Central to this stability was the upwards-only rent review (UORR) clause. These provisions guaranteed that a property’s rent could only climb or stay the same during a review, shielding landlords from economic downturns.
However, the legal landscape has fundamentally fractured. The English Devolution and Community Empowerment Act 2026 received Royal Assent on April 29, 2026, putting an absolute end to one-way rent reviews.
Under Schedule 37 of the Act, any review mechanism that prevents rent from falling below its current level will be deemed unenforceable.
While the ban’s full commencement is anticipated for mid-2027 or 2028, anti-avoidance backdating to March 17, 2026 means the industry is already grappling with the fallout. As the market transitions, both landlords and tenants face a radically altered risk profile.
The Landlord’s Dilemma: Valuation and income volatility
For institutional investors, pension funds, and traditional landlords, the abolition of UORRs is a systemic shock. The primary challenge is the introduction of income unpredictability.
- Valuation and Debt Servicing: Commercial property valuations are heavily tied to secure, rising cash flows. Without the safety net of an upward-only clause, banks and lenders may view commercial real estate as a higher-risk asset class. This could tighten refinancing options and alter debt-yield calculations.
- The Headlease-Sublease Mismatch: A significant structural headache involves tiered leasing. If a landlord holds a pre-ban headlease (which safely maintains an upwards-only clause) but grants a post-ban sublease, they face a dangerous financial mismatch.

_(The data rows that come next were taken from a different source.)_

(** * Wavefront Django middleware: request-lifecycle metrics

    A shallow embedding of [wavefront_django_sdk_python/application_tags.py]
    and [wavefront_django_sdk_python/middleware.py], and the properties of
    the request instrumentation proved over it.

    Conventions of the embedding.
    - A Python [str] object is a [pystr]: its text together with the identity
      of the object, because the middleware compares with [is].
    - [None] is [None]; Python truthiness of an optional string is [truthy].
    - A tag dictionary is a [gmap string string].
    - The registry of [wavefront_pyformance], the tracing object of
      [django_opentracing] and Django's [resolve] are external collaborators:
      every call the hooks make on the registry or on the tracer is recorded,
      in program order, as a [call]; [run_calls] replays the registry calls
      on a registry state.
    - A hook that raises returns [Raise] with the calls it made before. *)

From Stdlib Require Import ZArith String Ascii List Bool Lia.
From Stdlib Require Import DecimalString DecimalZ DecimalPos.
From stdpp Require Import base gmap strings.

Open Scope string_scope.
Open Scope Z_scope.

(** ** Python strings *)

Module Py.

(** A [str] object: identity and text. *)
Record pystr := PyStr { str_id : nat; str_val : string }.

(** [bool(s)] for a string. *)
Definition truthy_string (s : string) : bool :=
  match s with
  | EmptyString => false
  | String _ _ => true
  end.

(** [bool(x)] for a value that is a string or [None]. *)
Definition truthy (x : option pystr) : bool :=
  match x with
  | Some s => truthy_string (str_val s)
  | None => false
  end.

Definition truthy_text (x : option string) : bool :=
  match x with
  | Some s => truthy_string s
  | None => false
  end.

(** [x or d], for an optional string [x] and a string [d]. *)
Definition or_else (x : option pystr) (d : pystr) : pystr :=
  match x with
  | Some s => if truthy_string (str_val s) then s else d
  | None => d
  end.

(** [a is b]: the two names denote one object. *)
Definition is_ (a b : pystr) : bool := Nat.eqb (str_id a) (str_id b).

(** [s.replace(old, new)] for one-character [old] and [new]. *)
Fixpoint replace (old new : ascii) (s : string) : string :=
  match s with
  | EmptyString => EmptyString
  | String c s' =>
      String (if Ascii.eqb c old then new else c) (replace old new s')
  end.

(** Membership of a character in the [chars] argument of a strip. *)
Fixpoint in_chars (c : ascii) (chars : string) : bool :=
  match chars with
  | EmptyString => false
  | String d chars' => Ascii.eqb c d || in_chars c chars'
  end.

(** [s.lstrip(chars)]. *)
Fixpoint lstrip (chars : string) (s : string) : string :=
  match s with
  | EmptyString => EmptyString
  | String c s' => if in_chars c chars then lstrip chars s' else s
  end.

(** [s.rstrip(chars)]. *)
Fixpoint rstrip (chars : string) (s : string) : string :=
  match s with
  | EmptyString => EmptyString
  | String c s' =>
      match rstrip chars s' with
      | EmptyString => if in_chars c chars then EmptyString else String c EmptyString
      | r => String c r
      end
  end.
(** * WebRTC relay: signaling server, HLS recorder and playback route

    A shallow embedding of

    - [src/server/socket-server.ts]  (the socket.io signaling handlers and
      the process-wide maps they mutate),
    - [HLSRecorderV2]                (the RTP-to-HLS recording bridge),
    - [src/app/api/hls/[...path]/route.ts] (the playback file route),
    - [createTransport] of [src/server/mediasoup.ts] (the address a
      transport announces),
    - [WatchPage]                    (the stream list of the watch page),

    followed by the properties of the specification that concern them
    and by further properties of the same code.

    Conventions of the embedding.

    - A JavaScript [Map] is an insertion-ordered association list
      ([JsMap]): the handlers iterate maps ([Array.from(m.values()).find],
      [for ... of m.entries()]), so order is observable.  Maps that are
      only read and written by key ([transports], [hlsRecorders]) are
      stdpp [gmap]s.
    - A JavaScript [Set] of socket ids is an insertion-ordered list
      without repetition ([JsSet]).
    - Recorder objects are shared between [activeStreams] and
      [hlsRecorders]; they live in a heap (a list indexed by reference)
      and both maps hold references.
    - Every call into mediasoup, the file system or [child_process] is
      an [Outcome] supplied with the request: the value the awaited call
      returned, or the exception it threw.
    - Each handler runs to completion as one step; the interleaving of
      two handlers at an [await] is outside this model.
    - A request carries the payload object its handler expects, or none
      at all ([WithoutPayload]); acknowledgements are delivered only to
      the socket that asked. *)

From Stdlib Require Import ZArith Ascii String.
From stdpp Require Import base option list strings gmap pretty.

Open Scope string_scope.
Open Scope list_scope.

Set Warnings "-clear-no-such-hyp".

(** ** Outcomes of awaited calls *)

Inductive Outcome (A : Type) : Type :=
| Ok (a : A)
| Throw (msg : string).
Arguments Ok {A} a.
Arguments Throw {A} msg.

(** ** JavaScript [Map<string, V>] with insertion order *)

Module JsMap.
Section Ops.
Context {V : Type}.

Fixpoint get (k : string) (m : list (string * V)) : option V :=
  match m with
  | [] => None
  | (k', v) :: r => if decide (k = k') then Some v else get k r
  end.

Definition has (k : string) (m : list (string * V)) : bool :=
  match get k m with Some _ => true | None => false end.

(** [m.set(k, v)]: an existing key keeps its position, a new key goes
    last. *)
Fixpoint set (k : string) (v : V) (m : list (string * V)) : list (string * V) :=
  match m with
  | [] => [(k, v)]
  | (k', v') :: r =>
      if decide (k = k') then (k, v) :: r else (k', v') :: set k v r
  end.

Fixpoint delete (k : string) (m : list (string * V)) : list (string * V) :=
  match m with
  | [] => []
  | (k', v') :: r =>
      if decide (k = k') then delete k r else (k', v') :: delete k r
  end.

Definition values (m : list (string * V)) : list V := map snd m.
Definition keys (m : list (string * V)) : list string := map fst m.
Definition size (m : list (string * V)) : nat := length m.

If the local market tanks, the sublease rent will plummet downward, but the headlease rent owed to the superior landlord will remain artificially high.
- Anti-Avoidance Scrutiny: Landlords hoping to bypass the ban via creative legal drafting are out of luck. The Act explicitly invalidates side letters, ‘top-up’ guarantees, or artificial put-options designed to replicate UORRs.
To mitigate these risks, landlords are already shifting strategies. We are seeing a swift move toward stepped rents (pre-agreed annual increases, e.g., £50,000 in year one, £60,000 in year two) or fixed percentage uplifts, both of which remain fully legal because the future rent amounts are definitively known at the lease’s inception.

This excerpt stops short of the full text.